The Reactive Extensions have been included in Windows Phone 7, which comes out of the box, and that you can include the Microsoft.Phone.Reactive.dll assembly.

 

This is a good thing, because it participates in the democratization of the Rx framework, and aside from the fact that the namespace is not exactly the same as the desktop version, Microsoft.Phone.Reactive instead of System.Concurrency and System.Linq, there were no major bugs until recently.

A few applications I've worked on that use the Rx framework, a very interesting unhandled exception was popping-up from time to time in my exception tracker. Unlike the double tap issue I found the same way on my Remote Control application, that one was a bit more tricky, see for yourself :

Exception : System.NullReferenceException: NullReferenceException
at Microsoft.Phone.Reactive.CurrentThreadScheduler.Trampoline.Run()
at Microsoft.Phone.Reactive.CurrentThreadScheduler.EnsureTrampoline(Action action)
at Microsoft.Phone.Reactive.AnonymousObservable`1.Subscribe(IObserver`1 observer)
at Microsoft.Phone.Reactive.ObservableExtensions.Subscribe[TSource](IObservable`1 source, Action`1 onNext, Action`1 onError, Action onCompleted)
at Microsoft.Phone.Reactive.ObservableExtensions.Subscribe[TSource](IObservable`1 source, Action`1 onNext)

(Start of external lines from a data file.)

(* ===== verification/Waiting.v ===== *)
(** The promises of the market data side, over its runs: no request for a snapshot
    is lost, no stale book is forgotten, nothing is said of an instrument before
    its reference data, and what an answer of the recovery streams is. *)

From S2P Require Import Prelude Double Api MdpMap Messages MdpParser Security SecdefReader SecurityDefinitions Channel MarketData InstrumentDefinition Recovery MbpRecovery MbofdRecovery IncrementalBase IncrementalBook IncrementalTrades Incremental MdpConfig Manager Promises.

(** ** Properties *)

Section waiting_properties.
Context `{Env}.
Implicit Types (sh : Shared) (s : Security) (ch : Channel) (m : Manager).

Lemma no_assumption : False → one_chunk.
Proof. done. Qed.

(** A run from the construction. *)
Lemma run_waits sd channel_ids config file n m0 n' events m :
  create_manager sd channel_ids config file n = Ok (m0, n') → Forall numbered_event events →
  foldM manager_step m0 events = Ok m →
  numbered_channels m ∧ shared_ m0 = create_shared sd ∧ waits False (create_shared sd) (shared_ m).
Proof.
  intros Hc He Hrun.
  destruct (manager_run_waits False no_assumption m0 events m) as [Hm Hw]; [by eapply create_manager_numbered|done|done|].
  apply res_bind_Ok in Hc as ([cs n1] & _ & [= <- _]). done.
Qed.

(** C8: No request is lost.  Take any two points of any run of the market data side,
    with whatever packets on whatever streams: a security that waits for a
    snapshot of its prices, or of its orders, at the first point still waits for
    it at the second, or between the two a snapshot of exactly this security
    was published.  (Sequence numbers of the incremental feed start at one.) *)
Theorem requests_answered sd channel_ids config file n m0 n' before during m m' :
  create_manager sd channel_ids config file n = Ok (m0, n') →
  Forall numbered_event (before ++ during) →
  foldM manager_step m0 before = Ok m → foldM manager_step m during = Ok m' →
  ∃ es, log (shared_ m') = log (shared_ m) ++ es ∧
    ∀ id s, get_security_incl_discard id (definitions (shared_ m)) = Some s →
    ∃ s', get_security_incl_discard id (definitions (shared_ m')) = Some s' ∧ same_identity s s'
      ∧ ∀ kind, 0 < resubscribe kind s → 0 < resubscribe kind s' ∨ Exists (snapshot_of (key kind s)) es.
Proof.
  intros Hc [Hb Hd]%Forall_app Hrun1 Hrun2.
  destruct (run_waits _ _ _ _ _ _ _ _ _ Hc Hb Hrun1) as [Hm _].
  destruct (manager_run_waits False no_assumption m during m' Hm Hd Hrun2) as [_ (es & [Hl Hes _ _ _])].
  exists es. split; [done|]. intros id s Hs. destruct (Hes id s Hs) as (s' & Hs' & [Hid Hr _]). by exists s'.
Qed.

(** C9: No stale book is forgotten.  In the events of any run of the market data side
    from its construction, whatever arrives, an event that makes a book of a
    security stale is followed by a snapshot of that book, or at the end of the
    run a security that is known still waits for it, so that the recovery streams
    will look for it. *)
Theorem stale_books_recovered sd channel_ids config file n m0 n' events m k l1 e l2 :
  create_manager sd channel_ids config file n = Ok (m0, n') →
  Forall numbered_event events → foldM manager_step m0 events = Ok m →
  log (shared_ m) = l1 ++ e :: l2 → stale_of k e →
  Exists (snapshot_of k) l2 ∨ requested k (definitions (shared_ m)).
Proof.
  intros Hc He Hrun Hlog Hstale. destruct (run_waits _ _ _ _ _ _ _ _ _ Hc He Hrun) as (_ & _ & es & [Hl _ Hcov _ _]).
  simpl in Hl. rewrite Hl in Hlog. subst es.
  by eapply covered_stale in Hcov.
Qed.

(** ** Reference data *)

(** The start publishes reference data for every security of the file. *)
Lemma read_secdef_introduced file sd sh :
  create_definitions file = Ok sd → read_secdef file (create_shared sd) = Ok sh → introduced sh.
Proof.
  destruct file as [content|]; [|by intros [= <-] [= <-]]. intros Hsd Hread.
  destruct (create_definitions_known content sd Hsd) as (_ & Hnd & items & Hitems & Hall & Hfrom).
  destruct (read_secdef_fold items (create_shared sd) Hnd Hall) as (sh' & Hfold & Hdef & Hlog).
  cbn [read_secdef] in Hread. rewrite Hitems, Hfold in Hread. injection Hread as <-. cbn [log create_shared app] in Hlog.
  split; rewrite Hlog, ?Hdef.
  - intros id s [Hs _]%get_security_Some. destruct (of_records_security _ _ Hfrom id s Hs) as (item & Hin & Hd & He & Hy).
    apply Exists_exists. exists (secdef_reference_data item). split.
    + apply (list_elem_of_fmap_2 secdef_reference_data). by apply list_elem_of_filter.
    + simpl. unfold instrument. by rewrite He, Hy.
  - clear Hlog. generalize (@nil md_event). induction (filter _ items) as [|item l IH]; intros seen; [done|]. split; [done|apply IH].
Qed.

(** C10: Reference data comes first.  In any run of the market data side that begins
    with its start, whatever arrives on whatever stream, an event about an
    instrument -- its status, its books, its trades, its statistics -- comes
    after an event with the reference data of this exchange and symbol. *)
Theorem reference_data_first file sd channel_ids config n m0 n' events m l1 e l2 k :
  create_definitions file = Ok sd →
  create_manager sd channel_ids config file n = Ok (m0, n') →
  Forall numbered_event events → foldM manager_step m0 (OnStart :: events) = Ok m →
  log (shared_ m) = l1 ++ e :: l2 → subject e = Some k → Exists (introduces k) l1.
Proof.
  intros Hsd Hc He (m1 & Hstart & Hrun)%res_bind_Ok Hlog Hk.
  assert (numbered_channels m0) as Hm0 by by eapply create_manager_numbered.
  destruct (manager_step_waits False no_assumption m0 OnStart m1 Hm0 I Hstart) as [Hm1 _].
  destruct (manager_run_waits False no_assumption m1 events m Hm1 He Hrun) as [_ (es & [_ _ _ Hin _])].
  apply res_bind_Ok in Hc as ([cs n1] & _ & [= <- _]).
  apply res_bind_Ok in Hstart as (sh & Hread & [= <-]).
  apply read_secdef_introduced in Hread as Hsh; [|done]. destruct (Hin Hsh) as [_ Ha].
  rewrite Hlog in Ha. by eapply announced_split in Ha.
Qed.

(** C32: Groups of a file.  The definitions file puts a security into the group of its
    asset, once for all: in any run the security is in exactly the groups that the
    file has as its asset, whatever security groups the definitions of the exchange
    say, so that the status of a group with another name never reaches it. *)
Theorem file_groups_fixed content sd :
  create_definitions (Some content) = Ok sd →
  ∃ items : list SecDef,
    (∀ A (handler : SecDef → A → res A) a,
       secdef_dispatch handler content a = foldM (λ a item, handler item a) a items)
    ∧ ∀ channel_ids config file n m0 n' events m group id ids,
        create_manager sd channel_ids config file n = Ok (m0, n') →
        Forall numbered_event events → foldM manager_step m0 events = Ok m →
        is_Some (get_security_incl_discard id sd) →
        get_security_group group (definitions (shared_ m)) = Some ids →
        id ∈ ids ↔ ∃ item, item ∈ items ∧ discard_symbol (sd_symbol item) = false
                     ∧ to_signed 32 (sd_security_id item) = id ∧ sd_asset item = group.
Proof.
  intros Hsd. destruct (create_definitions_known content sd Hsd) as (_ & _ & items & Hitems & _ & [_ Hgroup]).
  exists items. split; [done|]. intros channel_ids config file n m0 n' events m group id ids Hc He Hrun Hid Hids.
  destruct (run_waits _ _ _ _ _ _ _ _ _ Hc He Hrun) as (_ & _ & es & [_ _ _ _ Hg]). rewrite <- Hgroup, <- (Hg group id Hid).
  unfold get_security_group in Hids. apply fmap_Some_1 in Hids as (X & HX & ->).
  rewrite hash_order_perm, elem_of_elements. unfold in_group. rewrite HX. split; [by exists X|by intros (? & [= ->] & ?)].
Qed.

(** ** The answer *)

(** A sequencer that takes a snapshot: it publishes it and then applies it. *)
Definition accepting {U} (S : Sequencer U) : Prop :=
  (∀ u seq force q, ∃ q' retries delay, on_snapshot u seq force q = Call q' (PublishSnapshot u seq retries delay) Ret)
  ∧ ∀ seq b q, (sequencer_apply seq b q).1 = true.

Lemma recover_accepting {U} `{S : Sequencer U} publish ch seq u (q : sequencer U) r sh :
  accepting S → ∃ q' l, recover publish ch seq u q r sh = (q', 0, emit (EvApplied seq) (emit (publish u l) sh)).
Proof.
  intros [Hsnap Happly]. unfold recover. destruct (Hsnap u seq (force ch r seq) q) as (q' & rt & d & ->). simpl.
  specialize (Happly seq false q'). destruct (sequencer_apply seq false q') as [b q2]. simpl in *. subst b. simpl.
  by exists q2, (last_sequence q').
Qed.

(** What the prices of a security become, and the events of it. *)
Definition answered (st : stream) (frame : Frame) (value : snapshot_full_refresh) s (l : Z) : list md_event :=
  [EvMarketByPriceUpdate (header (stream_id st) (sf_transactTime value) l (sending_time frame) s)
     (entries_of is_bid s (sf_noMDEntries value)) (entries_of is_offer s (sf_noMDEntries value)) UpdateType.SNAPSHOT;
   EvApplied (sf_lastMsgSeqNumProcessed value)].

Definition has_book (value : snapshot_full_refresh) : Prop :=
  Exists (λ item, is_bid (sn_mDEntryType item) || is_offer (sn_mDEntryType item)) (sf_noMDEntries value).

Lemma has_book_entries s value :
  has_book value →
  mbp_empty (entries_of is_bid s (sf_noMDEntries value), entries_of is_offer s (sf_noMDEntries value)) = false.
Proof.
  intros (item & Hin & Ht)%Exists_exists. unfold entries_of.
  assert (∀ side : MDEntryType.Value → bool, side (sn_mDEntryType item) = true →
    map (λ item, snapshot_mbp_update item s) (filter (λ item, side (sn_mDEntryType item)) (sf_noMDEntries value)) ≠ []) as Hne.
  { intros side Hs Hnil%map_eq_nil. assert (item ∈ filter (λ item, side (sn_mDEntryType item)) (sf_noMDEntries value)) as Hf
      by (apply list_elem_of_filter; by rewrite Hs). rewrite Hnil in Hf. by apply elem_of_nil in Hf. }
  apply Is_true_true, orb_true_iff in Ht as [Ht|Ht]; apply Hne in Ht; unfold mbp_empty; by repeat case_match.
Qed.

Lemma on_snapshot_full_refresh_answers st ch frame value sh s :
  accepting env_mbp → get_security (sf_securityID value) (definitions sh) = Some s →
  0 < mbp_resubscribe s ≤ sf_lastMsgSeqNumProcessed value → has_book value →
  ∃ q l, on_snapshot_full_refresh st ch frame value sh =
    place (sf_securityID value) (set_mbp q 0 s) (foldl (λ sh e, emit e sh) sh (answered st frame value s l)).
Proof.
  intros Hacc Hs Hr Hb. unfold on_snapshot_full_refresh, with_security. rewrite Hs.
  rewrite (proj2 (Z.eqb_neq _ _)), (proj2 (Z.ltb_ge _ _)) by lia. cbv zeta. rewrite snapshot_entries.
  cbn [fst snd app]. rewrite has_book_entries by done. cbn [negb].
  unfold mbp_recovery_dispatch_market_by_price. rewrite (proj2 (Z.eqb_neq _ _)) by lia.
  destruct (recover_accepting (λ mbp last, EvMarketByPriceUpdate (header (stream_id st) (sf_transactTime value) last
    (sending_time frame) s) mbp.1 mbp.2 UpdateType.SNAPSHOT) ch (sf_lastMsgSeqNumProcessed value)
    (entries_of is_bid s (sf_noMDEntries value), entries_of is_offer s (sf_noMDEntries value))
    (mbp_sequencer s) (mbp_resubscribe s) sh Hacc) as (q & l & ->).
  by exists q, l.
Qed.


(** ** Snapshots in one chunk *)

(** The chunk that is the only one leaves the security as if others followed. *)
Lemma single_chunk_taken st ch value sh s :
  get_security (so_securityID value) (definitions sh) = Some s →
  mbo_no_chunks s = 0 → 0 < mbo_resubscribe s ≤ so_lastMsgSeqNumProcessed value →
  so_currentChunk value = 1 → so_noChunks value = 1 →
  ∃ s', get_security_incl_discard (so_securityID value) (definitions (on_snapshot_order_book st ch value sh)) = Some s'
    ∧ taken s'.
Proof.
  intros Hs Hn Hr Hc Hno. rewrite (on_snapshot_order_book_get _ _ _ _ s) by (done || lia).
  rewrite Hc, Hno. unfold update_mbo_snapshot. rewrite Hn. cbn [negb Z.eqb]. cbn -[recover].
  destruct (recover _ _ _ _ _ _ sh) as [[q r] sh']. eexists.
  split; [unfold get_security_incl_discard; simpl; by rewrite lookup_insert_eq|by split].
Qed.

(** From then on the recovery stream leaves it alone. *)
Definition left_alone (id : Z) sh sh' : Prop :=
  ∀ s, get_security_incl_discard id (definitions sh) = Some s → taken s →
    get_security_incl_discard id (definitions sh') = Some s.

#[local] Instance left_alone_preorder id : PreOrder (left_alone id).
Proof. split; [by intros sh s|]. intros sh1 sh2 sh3 H1 H2 s Hs Ht. auto. Qed.

Lemma on_snapshot_order_book_alone id st ch value sh :
  so_currentChunk value = 1 → left_alone id sh (on_snapshot_order_book st ch value sh).
Proof.
  intros Hc s Hs Ht. unfold on_snapshot_order_book, with_security.
  destruct (get_security (so_securityID value) (definitions sh)) as [s1|] eqn:Hs1; [|done].
  destruct (decide (so_securityID value = id)) as [<-|Hne].
  - apply get_security_Some in Hs1 as [Hs1 _]. unfold get_security_incl_discard in Hs. rewrite Hs in Hs1.
    injection Hs1 as <-. rewrite Hc, update_mbo_snapshot_taken by done.
    destruct (mbo_resubscribe s =? 0), (so_lastMsgSeqNumProcessed value <? mbo_resubscribe s);
      unfold get_security_incl_discard; simpl; by rewrite lookup_insert_eq.
  - set (w := if mbo_resubscribe s1 =? 0 then _ else _). assert (definitions w.2 = definitions sh) as Hw.
    { unfold w. destruct (_ =? 0); [done|]. destruct (_ <? _); [done|].
      pose proof (update_mbo_snapshot_effect st ch value (so_currentChunk value) (so_noChunks value) s1 sh) as He.
      destruct (update_mbo_snapshot _ _ _ s1 sh) as [[b s'] sh']. destruct He as [_ (es & -> & _)]. apply emit_all_definitions. }
    destruct w as [s' sh']. simpl in Hw. unfold get_security_incl_discard in *. simpl. rewrite Hw.
    by rewrite lookup_insert_ne.
Qed.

This exception popped-up out of nowhere, without anything from the caller that would make that "Trampoline" method fail. No actual parameter passed to the Subscribe method was null, I made sure of that by using a precondition for calling Subscribe.

 

Well, it turns out that it's actually a bug that is related to the use of the infamous not-supported-but-silent ThreadStaticAttribute, for which I've had to work around to make umbrella work properly on Windows Phone 7.

The lack of a Thread Local Storage creates a concurrency issue around a priority queue that is kept by the CurrentThreadScheduler to perform delayed operations. The system wide queue was accessed by multiple threads at the same time, creating random NullReferenceExceptions.

This means that any call to the Subscribe method may have failed if an other call to that same method was being made at the same time.

 

In short, do not use the bundled version of Rx in Windows Phone 7 (as of NoDo), but prefer using the latest release from the DevLabs, which does not have this nasty bug.